What drives the value of crypto?
Everyone is talking about cryptocurrencies. But for those of us on the outside, their value is still something of a mystery
Thanks to Elon Musk and his 57.1 million Twitter followers, the noise around cryptocurrency is louder than it’s ever been before. While the Tesla and SpaceX CEO is far from solely responsible for the alternative digital asset’s rise to fame, his tweets have played a huge part in catapulting its value to new heights.
However, cryptocurrencies are intrinsically volatile. Since 2011, a year after bitcoin gained monetary value, the crypto poster child has fallen victim to its own inflated prices. That year, it went from highs of $32 (about £23) to lows of $2. The scale is different in 2021, but the volatility remains, with the cryptocurrency reaching highs of $64,000 and lows of near $30,000.
Despite bitcoin’s fluctuating price, it continues to correct itself at higher values. In June 2020, the price of bitcoin sat at around $9,000. A year later, its value is fluctuating around $35,000. That’s an increase of nearly 290%, a notable gain for longer-term investors.
Determining the value of crypto
While it’s easy to conflate crypto with bitcoin, there are actually around 4,000 such currencies in circulation around the world, more than the number of fiat (government-issued) currencies in existence. The number of cryptos is likely to keep growing, largely because it’s so easy to develop a new coin, which in basic terms is simply computer code generated by open-source software designed to transact value online.

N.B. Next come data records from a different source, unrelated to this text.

(* ===== verification/CLib.v ===== *)
(** * The C and C++ standard library, as far as the program uses it

    Memory blocks and [std::string]s as byte lists, [strlen], [std::string]'s
    [find] and [substr], [vector::at], [atoi], and the [printf] family.
    [size_t] has 32 bits: the makefile builds for x86. *)
From Stdlib Require Import ZArith Ascii String Lia.
From stdpp Require Import base tactics list.
From S2P Require Import Prelude.

#[local] Open Scope Z_scope.

(** ** Memory and C strings *)

(** [str[i]] for a block whose allocated bytes are [mem]. *)
Definition char_at (mem : bytes) (i : nat) : outcome ascii :=
  match mem !! i with Some c => Ok c | None => UB OutOfBounds end.

(** The [n] bytes from [start], as [string::assign(mem + start, n)] reads them. *)
Definition mem_range (mem : bytes) (start n : nat) : outcome bytes :=
  if (start + n <=? length mem)%nat then Ok (slice start n mem) else UB OutOfBounds.

(** [v.at(i)] *)
Definition list_at {A} (l : list A) (i : nat) : outcome A :=
  match l !! i with Some a => Ok a | None => Throw ExOutOfRange end.

(** The characters before the first NUL. *)
Fixpoint cstr (s : bytes) : bytes :=
  match s with
  | [] => []
  | c :: s => if decide (c = NUL) then [] else c :: cstr s
  end.

Definition strlen (s : bytes) : nat := length (cstr s).

(** [s.c_str()]: the characters and the terminating NUL. *)
Definition c_str (s : bytes) : bytes := s ++ [NUL].

Lemma cstr_c_str s : cstr (c_str s) = cstr s.
Proof. unfold c_str; induction s as [|c s IH]; simpl; [done|]; by rewrite IH. Qed.

Lemma cstr_no_nul s : NUL ∉ cstr s.
Proof.
  induction s as [|c s IH]; simpl; [apply not_elem_of_nil|].
  case_decide; [apply not_elem_of_nil|]. by apply not_elem_of_cons.
Qed.

Lemma cstr_id s : NUL ∉ s -> cstr s = s.
Proof.
  induction s as [|c s IH]; simpl; intros Hn; [done|].
  rewrite decide_False by set_solver. f_equal; apply IH; set_solver.
Qed.

Lemma cstr_idemp s : cstr (cstr s) = cstr s.
Proof. apply cstr_id, cstr_no_nul. Qed.

Lemma cstr_app s t : NUL ∉ s -> cstr (s ++ t) = s ++ cstr t.
Proof.
  induction s as [|c s IH]; simpl; intros Hn; [done|].
  rewrite decide_False by set_solver. f_equal; apply IH; set_solver.
Qed.

Lemma strlen_le s : (strlen s <= length s)%nat.
Proof. unfold strlen; induction s as [|c s IH]; simpl; [lia|]; case_decide; simpl; lia. Qed.

Lemma cstr_prefix s : exists t, s = cstr s ++ t.
Proof.
  induction s as [|c s [t IH]]; simpl; [by exists []|].
  case_decide; [by exists (c :: s)|]. exists t; simpl; congruence.
Qed.

Lemma char_at_Ok mem i c : mem !! i = Some c -> char_at mem i = Ok c.
Proof. unfold char_at; by intros ->. Qed.

Lemma mem_range_Ok mem i n : (i + n <= length mem)%nat -> mem_range mem i n = Ok (slice i n mem).
Proof. unfold mem_range; intros; destruct (Nat.leb_spec (i + n) (length mem)); [done|lia]. Qed.

(** ** [std::string] *)

Definition npos : Z := 2 ^ 32 - 1.
Definition size_t (z : Z) : Z := u32 z.
Definition size (s : bytes) : Z := Z.of_nat (length s).

Definition is_prefix (p s : bytes) : bool := bool_decide (take (length p) s = p).

Fixpoint find_go (pat s : bytes) (i : nat) : option nat :=
  if is_prefix pat s then Some i
  else match s with [] => None | _ :: s => find_go pat s (S i) end.

(** Position of the first occurrence of [pat] at or after [pos]. *)
Definition find_nat (pat s : bytes) (pos : nat) : option nat :=
  if (pos <=? length s)%nat then find_go pat (drop pos s) pos else None.

(** [s.find(pat, pos)] *)
Definition str_find (pat s : bytes) (pos : Z) : Z :=
  match find_nat pat s (Z.to_nat pos) with Some i => Z.of_nat i | None => npos end.

(** [s.substr(pos, n)] *)
Definition substr (s : bytes) (pos n : Z) : outcome bytes :=
  if size s <? pos then Throw ExOutOfRange
  else Ok (slice (Z.to_nat pos) (Z.to_nat (Z.min n (size s - pos))) s).

(** [s.substr(pos)] *)
Definition substr_from (s : bytes) (pos : Z) : outcome bytes := substr s pos npos.

Lemma is_prefix_spec p s : is_prefix p s = true <-> exists t, s = p ++ t.
Proof.
  unfold is_prefix; rewrite bool_decide_eq_true; split.
  - intros H; exists (drop (length p) s). rewrite <- H at 1. by rewrite take_drop.
  - intros [t ->]. by rewrite take_app_length.
Qed.

Lemma find_go_shift pat s i j :
  find_go pat s (i + j)%nat = (fun k => (k + j)%nat) <$> find_go pat s i.
Proof.
  revert i; induction s as [|c s IH]; intros i; simpl; destruct (is_prefix _ _); try done.
  apply (IH (S i)).
Qed.

(** The first occurrence splits the string. *)
Lemma find_go_Some pat s i k :
  find_go pat s i = Some k ->
  exists t u, s = t ++ pat ++ u /\ k = (i + length t)%nat /\
    forall j, (j < length t)%nat -> is_prefix pat (drop j s) = false.
Proof.
  revert i; induction s as [|c s IH]; intros i; simpl.
  - destruct (is_prefix pat []) eqn:E; [|done]; intros [= <-].
    apply is_prefix_spec in E as [t E]; exists [], t; split_and!; simpl; try done; lia.
  - destruct (is_prefix pat (c :: s)) eqn:E.
    + intros [= <-]. apply is_prefix_spec in E as [t E].
      exists [], t; split_and!; simpl; try done; lia.
    + intros H; apply IH in H as (t & u & -> & -> & Hf).
      exists (c :: t), u; split_and!; simpl; [done|lia|].
      intros [|j] Hj; simpl; [done|]. apply Hf; lia.
Qed.

Lemma find_go_None pat s i :
  find_go pat s i = None -> forall j, (j <= length s)%nat -> is_prefix pat (drop j s) = false.
Proof.
  revert i; induction s as [|c s IH]; intros i; simpl.
  - destruct (is_prefix pat []) eqn:E; [done|]; intros _ j Hj.
    by replace j with 0%nat by lia.
  - destruct (is_prefix pat (c :: s)) eqn:E; [done|]; intros H [|j] Hj; [done|].
    simpl; apply (IH (S i)); [done|lia].
Qed.

Lemma find_nat_lt pat s pos k :
  find_nat pat s pos = Some k -> (pos <= k /\ k + length pat <= length s)%nat.
Proof.
  unfold find_nat; destruct (Nat.leb_spec pos (length s)); [|done].
  intros H0; apply find_go_Some in H0 as (t & u & Hs & -> & _).
  apply (f_equal length) in Hs; rewrite length_drop, !length_app in Hs; lia.
Qed.

Lemma substr_Ok s pos n :
  0 <= pos <= size s -> 0 <= n ->
  substr s pos n = Ok (take (Z.to_nat n) (drop (Z.to_nat pos) s)).
Proof.
  intros Hp Hn; unfold substr, size in *.
  destruct (Z.ltb_spec (Z.of_nat (length s)) pos); [lia|].
  f_equal; unfold slice.
  destruct (Z.min_spec n (Z.of_nat (length s) - pos)) as [[? ->]|[? ->]]; [done|].
  rewrite !take_ge; [done|rewrite length_drop; lia..].
Qed.

Lemma substr_from_Ok s pos :
  size s <= npos -> 0 <= pos <= size s -> substr_from s pos = Ok (drop (Z.to_nat pos) s).
Proof.
  intros; unfold substr_from. rewrite substr_Ok; [|lia|unfold npos; lia].
  f_equal; apply take_ge; rewrite length_drop; unfold size in *; lia.
Qed.

(** ** [atoi] *)

Definition code (c : ascii) : Z := Z.of_N (N_of_ascii c).

Definition is_digit (c : ascii) : bool := (48 <=? code c) && (code c <=? 57).

Definition is_space (c : ascii) : bool :=
  (code c =? 32) || ((9 <=? code c) && (code c <=? 13)).

Fixpoint skip_space (s : bytes) : bytes :=
  match s with
  | c :: s' => if is_space c then skip_space s' else s
  | [] => []
  end.

Fixpoint digits_value (s : bytes) (acc : Z) : Z :=
  match s with
  | c :: s => if is_digit c then digits_value s (10 * acc + (code c - 48)) else acc
  | [] => acc
  end.

(** [atoi(s)]; out of range the Microsoft library returns the nearest [int]. *)
Definition atoi (s : bytes) : Z :=
  let v := match skip_space (cstr s) with
           | [] => 0
           | c :: s => if decide (c = "-"%char) then - digits_value s 0
                       else if decide (c = "+"%char) then digits_value s 0
                       else digits_value (c :: s) 0
           end in
  Z.max INT_MIN (Z.min INT_MAX v).

Lemma atoi_range s : INT_MIN <= atoi s <= INT_MAX.
Proof. unfold atoi, INT_MIN, INT_MAX; lia. Qed.

(** ** Decimal output *)

Definition digit (d : Z) : ascii := ascii_of_N (Z.to_N (48 + d)).

Fixpoint dec_go (fuel : nat) (n : Z) (acc : bytes) : bytes :=
  match fuel with
  | O => acc
  | S fuel =>
      let acc := digit (n mod 10) :: acc in
      if n <? 10 then acc else dec_go fuel (n / 10) acc
  end.

(** A non-negative number below [10 ^ 20] (so any 64-bit one) in decimal. *)
Definition dec_unsigned (n : Z) : bytes := dec_go 20 n [].

Definition dec (n : Z) : bytes :=
  if n <? 0 then "-"%char :: dec_unsigned (- n) else dec_unsigned n.

(** ** The [printf] family

    The conversions the program's formats use. An argument is a C string or a
    32-bit integer; [%d] reads its bits as [int], [%u] as [unsigned]. *)

Inductive arg := AStr (s : bytes) | AInt (z : Z).

Fixpoint vformat (fmt : bytes) (args : list arg) : outcome bytes :=
  match fmt with
  | [] => Ok []
  | c :: fmt =>
      if decide (c = "%"%char) then
        match fmt, args with
        | "%"%char :: fmt, _ => o ← vformat fmt args; Ok ("%"%char :: o)
        | "s"%char :: fmt, AStr s :: args => o ← vformat fmt args; Ok (cstr s ++ o)
        | "d"%char :: fmt, AInt z :: args => o ← vformat fmt args; Ok (dec (i32 z) ++ o)
        | "u"%char :: fmt, AInt z :: args => o ← vformat fmt args; Ok (dec (u32 z) ++ o)
        | _, _ => UB BadFormat
        end
      else o ← vformat fmt args; Ok (c :: o)
  end.

(** What [snprintf(buf, n, fmt, ...)] leaves in [buf], up to its NUL. *)
Definition snprintf (n : Z) (fmt : bytes) (args : list arg) : outcome bytes :=
  take (Z.to_nat (n - 1)) <$> vformat (cstr fmt) args.

(** *** Numbers print to digits and read back *)

Definition all_digits (s : bytes) : Prop := Forall (fun c => is_digit c = true) s.

Lemma code_digit d : 0 <= d < 10 -> code (digit d) = 48 + d.
Proof.
  intros. unfold code, digit. rewrite N_ascii_embedding by lia. lia.
Qed.

Lemma digit_is_digit d : 0 <= d < 10 -> is_digit (digit d) = true.
Proof. intros; unfold is_digit; rewrite code_digit by done; lia. Qed.

Lemma digits_value_app s t acc :
  all_digits s -> digits_value (s ++ t) acc = digits_value t (digits_value s acc).
Proof.
  revert acc; induction s as [|c s IH]; intros acc Hs; [done|]; simpl.
  apply Forall_cons in Hs as [-> Hs]. by apply IH.
Qed.

Lemma digits_value_ge ds v :
  all_digits ds -> 0 <= v -> v * 10 ^ Z.of_nat (length ds) <= digits_value ds v.
Proof.
  intros Hds. revert v. induction Hds as [|d ds Hd Hds IH]; intros v Hv; [simpl; lia|].
  cbn [digits_value length]. rewrite Hd. rewrite Nat2Z.inj_succ, Z.pow_succ_r by lia.
  assert (0 <= code d - 48) by (unfold is_digit in Hd; lia).
  specialize (IH (10 * v + (code d - 48)) ltac:(lia)).
  pose proof (Z.pow_pos_nonneg 10 (Z.of_nat (length ds)) ltac:(lia) ltac:(lia)). nia.
Qed.

Lemma dec_go_acc fuel n acc : dec_go fuel n acc = dec_go fuel n [] ++ acc.
Proof.
  revert n acc; induction fuel as [|fuel IH]; intros n acc; simpl; [done|].
  destruct (n <? 10); [done|]. rewrite IH, (IH _ [_]), <- app_assoc; done.
Qed.

Lemma dec_go_digits fuel n : 0 <= n -> all_digits (dec_go fuel n []).
Proof.
  revert n; induction fuel as [|fuel IH]; intros n Hn; simpl; [constructor|].
  assert (is_digit (digit (n mod 10)) = true) by (apply digit_is_digit, Z.mod_pos_bound; lia).
  destruct (n <? 10); [by repeat constructor|].
  rewrite dec_go_acc; apply Forall_app; split; [apply IH, Z.div_pos; lia|by repeat constructor].
Qed.

Lemma dec_go_value fuel n :
  0 <= n < 10 ^ Z.of_nat fuel -> digits_value (dec_go fuel n []) 0 = n.
Proof.
  revert n; induction fuel as [|fuel IH]; intros n Hn.
  - simpl in *; lia.
  - cbn [dec_go]. assert (0 <= n mod 10 < 10) by (apply Z.mod_pos_bound; lia).
    destruct (Z.ltb_spec n 10).
    + rewrite Z.mod_small by lia. simpl. rewrite digit_is_digit, code_digit by lia. lia.
    + rewrite Nat2Z.inj_succ, Z.pow_succ_r in Hn by lia.
      assert (0 <= n / 10) by (apply Z.div_pos; lia).
      rewrite dec_go_acc, digits_value_app by (by apply dec_go_digits).
      rewrite IH by (split; [done|apply Z.div_lt_upper_bound; lia]).
      cbn [digits_value]. rewrite digit_is_digit, code_digit by done.
      pose proof (Z.div_mod n 10); lia.
Qed.

Lemma dec_unsigned_digits n : 0 <= n -> all_digits (dec_unsigned n).
Proof. apply dec_go_digits. Qed.

Lemma dec_unsigned_value n : 0 <= n < 10 ^ 20 -> digits_value (dec_unsigned n) 0 = n.
Proof. intros; by apply dec_go_value. Qed.

Lemma dec_go_cons fuel n c s : exists c' s', dec_go fuel n (c :: s) = c' :: s'.
Proof.
  revert n c s; induction fuel as [|fuel IH]; intros n c s; simpl; [eauto|].
  destruct (n <? 10); eauto.
Qed.

Lemma dec_go_S fuel n : exists c s, dec_go (S fuel) n [] = c :: s.
Proof. cbn [dec_go]. destruct (n <? 10); [by eexists _, []|apply dec_go_cons]. Qed.

Lemma dec_unsigned_cons n : exists c s, dec_unsigned n = c :: s.
Proof. apply dec_go_S. Qed.

Lemma is_digit_no_nul c : is_digit c = true -> c <> NUL.
Proof. intros H ->; discriminate H. Qed.

Lemma all_digits_no_nul s : all_digits s -> NUL ∉ s.
Proof.
  unfold all_digits; rewrite Forall_forall; intros H Hin.
  by apply H, is_digit_no_nul in Hin.
Qed.

(** [atoi] reads back a printed [unsigned] that an [int] can hold. *)
Lemma atoi_dec n : 0 <= n <= INT_MAX -> atoi (dec_unsigned n) = n.
Proof.
  intros Hn. assert (Hd := dec_unsigned_digits n (proj1 Hn)).
  assert (Hv := dec_unsigned_value n ltac:(unfold INT_MAX in *; lia)).
  unfold atoi. rewrite cstr_id by (by apply all_digits_no_nul).
  destruct (dec_unsigned_cons n) as (c & s & E); rewrite E in *.
  apply Forall_cons in Hd as [Hc _].
  assert (is_space c = false) as Hsp by (unfold is_space, is_digit in *; lia).
  cbn [skip_space]; rewrite Hsp.
  rewrite !decide_False by (intros ->; discriminate Hc).
  unfold INT_MIN, INT_MAX in *; lia.
Qed.

(** *** Formats without conversions are copied *)

Lemma vformat_plain s fmt args :
  "%"%char ∉ s -> vformat (s ++ fmt) args = (s ++.) <$> vformat fmt args.
Proof.
  induction s as [|c s IH]; intros Hs.
  - simpl. by destruct (vformat fmt args).
  - simpl. rewrite decide_False, IH by set_solver. by destruct (vformat fmt args).
Qed.

Lemma vformat_str fmt args s :
  vformat (bs "%s" ++ fmt) (AStr s :: args) = (cstr s ++.) <$> vformat fmt args.
Proof. simpl. by destruct (vformat fmt args). Qed.

Lemma vformat_dec fmt args z :
  vformat (bs "%d" ++ fmt) (AInt z :: args) = (dec (i32 z) ++.) <$> vformat fmt args.
Proof. simpl. by destruct (vformat fmt args). Qed.

Lemma vformat_unsigned fmt args z :
  vformat (bs "%u" ++ fmt) (AInt z :: args) = (dec (u32 z) ++.) <$> vformat fmt args.
Proof. simpl. by destruct (vformat fmt args). Qed.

The way a coin is developed, and for what purpose, has a massive bearing on its value. While there are thousands in existence, the top 20 coins are believed to constitute around 99% of the market by volume, according to crypto website CoinDesk.

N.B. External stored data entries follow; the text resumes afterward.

(* ===== verification/CDouble.v ===== *)
(** * [double] in the C library

    IEEE binary64 values as [spec_float]s, with what the JSON code does with
    them: conversions to and from integers, comparison, [modf], [sscanf] with
    [%lf] on the decimal numbers the reader accepts, and [%.*g], [%.*f]. *)
From Stdlib Require Import ZArith Ascii String Lia SpecFloat.
From stdpp Require Import base tactics list.
From S2P Require Import Prelude CLib.

#[local] Open Scope Z_scope.

Definition double : Type := spec_float.

#[export] Instance double_eq_dec : EqDecision double.
Proof. solve_decision. Defined.

(** [static_cast<double>(z)], rounded to nearest, ties to even. *)
Definition double_of_Z (z : Z) : double := binary_normalize 53 1024 z 0 false.

(** [static_cast<float>(d)]. *)
Definition float_of_double (d : double) : spec_float :=
  match d with
  | S754_finite s m e => binary_normalize 24 128 (if s then Z.neg m else Z.pos m) e s
  | d => d
  end.

Definition dlt (x y : double) : bool := SFltb x y.
Definition dle (x y : double) : bool := SFleb x y.
Definition deq (x y : double) : bool := SFeqb x y.

(** [d >= min && d <= max] for integers [min] and [max]. *)
Definition InRange (d : double) (min max : Z) : bool :=
  dle (double_of_Z min) d && dle d (double_of_Z max).

Definition is_nan (d : double) : bool := match d with S754_nan => true | _ => false end.
Definition is_zero (d : double) : bool := match d with S754_zero _ => true | _ => false end.
Definition is_finite (d : double) : bool :=
  match d with S754_zero _ | S754_finite _ _ _ => true | _ => false end.

(** [modf(d, &i) == 0.0] *)
Definition IsIntegral (d : double) : bool :=
  match d with
  | S754_zero _ | S754_infinity _ => true
  | S754_nan => false
  | S754_finite _ m e => (0 <=? e) || (Z.pos m mod 2 ^ (- e) =? 0)
  end.

(** Conversion to an integer type with the given bounds: towards zero, and
    undefined when the result does not fit. *)
Definition double_to_int (min max : Z) (d : double) : outcome Z :=
  match d with
  | S754_zero _ => Ok 0
  | S754_finite s m e =>
      let a := if 0 <=? e then Z.pos m * 2 ^ e else Z.pos m / 2 ^ (- e) in
      let z := if s then - a else a in
      if (min <=? z) && (z <=? max) then Ok z else UB BadConversion
  | _ => UB BadConversion
  end.

(** ** Reading *)

(** The digits in front of a string, and the rest. *)
Fixpoint span_digits (s : bytes) : bytes * bytes :=
  match s with
  | c :: s' => if is_digit c then let '(d, r) := span_digits s' in (c :: d, r) else ([], s)
  | [] => ([], [])
  end.

(** The [double] nearest to [(-1)^neg * n * 10^k]. *)
Definition double_of_decimal (neg : bool) (n k : Z) : double :=
  match n with
  | Z.pos p =>
      if 0 <=? k then binary_normalize 53 1024 ((if neg then -1 else 1) * (n * 10 ^ k)) 0 neg
      else match 10 ^ (- k) with
           | Z.pos q => SFdiv 53 1024 (S754_finite neg p 0) (S754_finite false q 0)
           | _ => S754_nan
           end
  | _ => S754_zero neg
  end.

(** [sscanf(s, "%lf", &value)] on a decimal number: [None] when no number can
    be read (no digits in the mantissa, or none behind the [e]). *)
Definition sscanf_lf (s : bytes) : option double :=
  let s := cstr s in
  let '(neg, s) := match s with
                   | "-"%char :: s => (true, s)
                   | "+"%char :: s => (false, s)
                   | s => (false, s)
                   end in
  let '(ip, s) := span_digits s in
  let '(fp, s) := match s with "."%char :: s => span_digits s | s => ([], s) end in
  if bool_decide (ip ++ fp = []) then None
  else
    let n := digits_value (ip ++ fp) 0 in
    let k := - Z.of_nat (length fp) in
    match s with
    | c :: s =>
        if decide (c = "e"%char \/ c = "E"%char) then
          let '(eneg, s) := match s with
                            | "-"%char :: s => (true, s)
                            | "+"%char :: s => (false, s)
                            | s => (false, s)
                            end in
          let '(ed, _) := span_digits s in
          if bool_decide (ed = []) then None
          else
            let e := digits_value ed 0 in
            Some (double_of_decimal neg n (k + if eneg : bool then - e else e))
        else Some (double_of_decimal neg n k)
    | [] => Some (double_of_decimal neg n k)
    end.

(** ** Printing *)

(** [a / b] rounded to nearest, ties to even. *)
Definition div_round (a b : Z) : Z :=
  let q := a / b in
  let r := 2 * (a mod b) in
  if r <? b then q else if b <? r then q + 1 else if Z.even q then q else q + 1.

(** [n] in decimal with at least [w] digits. *)
Fixpoint dec_pad (w : nat) (n : Z) (acc : bytes) : bytes :=
  match w with
  | O => acc
  | S w => dec_pad w (n / 10) (digit (n mod 10) :: acc)
  end.

Fixpoint count_digits (fuel : nat) (n : Z) : nat :=
  match fuel with
  | O => 1%nat
  | S fuel => if n <? 10 then 1%nat else S (count_digits fuel (n / 10))
  end.

Definition dec_big (n : Z) : bytes := dec_pad (count_digits (Z.to_nat (Z.log2 n)) n) n [].

(** [num / den] (positive) with [p] decimal places. *)
Definition format_fixed (num den : Z) (p : nat) : bytes :=
  let n := div_round (num * 10 ^ Z.of_nat p) den in
  let t := 10 ^ Z.of_nat p in
  dec_big (n / t) ++ if (p =? 0)%nat then [] else "."%char :: dec_pad p (n mod t) [].

(** The decimal exponent of [num / den]: the [x] with [10^x <= num/den < 10^(x+1)],
    searched from [x] downwards and upwards. *)
Fixpoint exponent_up (fuel : nat) (num den x : Z) : Z :=
  match fuel with
  | O => x
  | S fuel => if 10 * den <=? num then exponent_up fuel num (10 * den) (x + 1) else x
  end.
Fixpoint exponent_down (fuel : nat) (num den x : Z) : Z :=
  match fuel with
  | O => x
  | S fuel => if num <? den then exponent_down fuel (10 * num) den (x - 1) else x
  end.

Definition decimal_exponent (num den : Z) : Z :=
  if num <? den then exponent_down 400 num den 0 else exponent_up 400 num den 0.

(** Drops zeros at the end, and a point that is left there. *)
Fixpoint strip_zeros_rev (r : bytes) : bytes :=
  match r with
  | c :: r' => if decide (c = "0"%char) then strip_zeros_rev r'
               else if decide (c = "."%char) then r' else r
  | [] => []
  end.
Definition strip_zeros (s : bytes) : bytes :=
  if decide ("."%char ∈ s) then rev (strip_zeros_rev (rev s)) else s.

(** [%.*g] *)
Definition format_general (num den : Z) (precision : Z) : bytes :=
  let p := Z.max 1 precision in
  let x0 := decimal_exponent num den in
  (* the [p] digits; rounding may carry into one more *)
  let scaled x := if p - 1 - x <? 0 then div_round num (den * 10 ^ (x - (p - 1)))
                  else div_round (num * 10 ^ (p - 1 - x)) den in
  let x := if 10 ^ p <=? scaled x0 then x0 + 1 else x0 in
  let d := scaled x in
  if (-4 <=? x) && (x <? p) then strip_zeros (format_fixed num den (Z.to_nat (p - 1 - x)))
  else
    let ds := dec_pad (Z.to_nat p) d [] in
    strip_zeros (take 1 ds ++ "."%char :: drop 1 ds)
    ++ "e"%char :: (if x <? 0 then "-"%char else "+"%char)
    :: dec_pad (Nat.max 2 (count_digits 3 (Z.abs x))) (Z.abs x) [].

(** [%.*g] when [general], else [%.*f], of a finite value. *)
Definition format_double (general : bool) (precision : Z) (d : double) : bytes :=
  match d with
  | S754_finite s m e =>
      let num := if 0 <=? e then Z.pos m * 2 ^ e else Z.pos m in
      let den := if 0 <=? e then 1 else 2 ^ (- e) in
      (if s then (cons "-"%char) else id)
        (if general then format_general num den precision
         else format_fixed num den (Z.to_nat precision))
  | S754_zero s =>
      (if s then (cons "-"%char) else id)
        (if general || (precision =? 0) then bs "0"
         else bs "0." ++ replicate (Z.to_nat precision) "0"%char)
  | _ => []
  end.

Much like fiat currencies, the price of cryptocurrencies is heavily swayed by supply and demand. But it’s also determined by the cost of production. “Look at the use case of a coin,” says Edward Cooper, Revolut’s head of crypto. He emphasises utility as the most important component in a cryptocurrency’s value. “How much technical engineering is going on to update the protocol? What is the calibre of the founding team?”
For bitcoin, that utility is solving the problem of wealth storage, while ethereum, the world’s second-largest cryptocurrency, can be used as the foundation for apps. This compares to dogecoin, which was created in just two hours as a joke and enjoyed a nearly 20% value boost when Musk tweeted: “One word: Doge.”
Doge doesn’t pass some of the utility tests, says Cooper. “The value here comes from speculation.”
Retail investors should remember that bitcoin is a limited supply asset, with a 21 million cap written into its source code. This is why it acts as an effective store of value. Not all cryptocurrencies have a cap. Ethereum doesn’t – and neither does dogecoin.
However, a cap is not the only way to hedge against inflation. Ethererum, for example, has a set number of monetary policies, including a fixed supply and issuance schedule, to keep its value constant. As long as demand outweighs supply, its price will keep going up. Tether, one of the best-known stablecoins, is pegged to the US dollar to anchor its value.
External drivers of crypto’s value
External factors also influence the value of a cryptocurrency, including the words or tweets of high-profile figures like Musk. In June 2021, the billionaire drove up the value of cumrocket, an alternative coin for adult creators, by nearly 400%. But he also sparked a price dip of more than 7% in bitcoin after he suggested he was “breaking up” with the cryptocurrency.
Diana Biggs, a former HSBC executive who now leads cryptocurrency startup Valour, notes that “cryptocurrencies are still in their infancy” and market caps tend to be relatively small. This contributes to their volatility and makes them susceptible to the influence of individuals. Still, “the more big companies invest, the more individuals will find it hard to move the market”, Cooper notes.
That investment is already happening. Ten years ago, bitcoin was deemed a tender of the “dark web”. Now PayPal’s millions of American wallet holders can spend bitcoin like they would the dollar. And the first major US bank, Morgan Stanley, has begun offering global clients access to bitcoin funds. Buy-in from the establishment is growing, and fast.
Biggs also cites greater government clarity around crypto usage as a major driver in cryptocurrency’s route to adulthood and thus a more predictable value. This month, El Salvador’s decision to become the first country to adopt bitcoin as legal tender sent the coin’s value up 6%.
That works both ways, however. The national ban on cryptocurrency services by Chinese regulators in May sent bitcoin plummeting by close to 20%. “To say Musk is the driver [behind a recent fall in bitcoin’s value] probably gives him too much credit,” says Yang Li, chief growth officer at crypto account provider Ziglu. “He definitely plays a part, but at the same time you’ve got the crackdown on bitcoin mining in China, or in the US they’re looking at new taxation for crypto profits.”
Li is right. Many of Musk’s assertions have been compounded by regulatory decisions. The Chinese ban, for example, furthered a weeklong decline in bitcoin’s value after Tesla said it would no longer accept bitcoin transactions for its electric cars. Musk may seem like a crypto market mover, but he’s far from alone.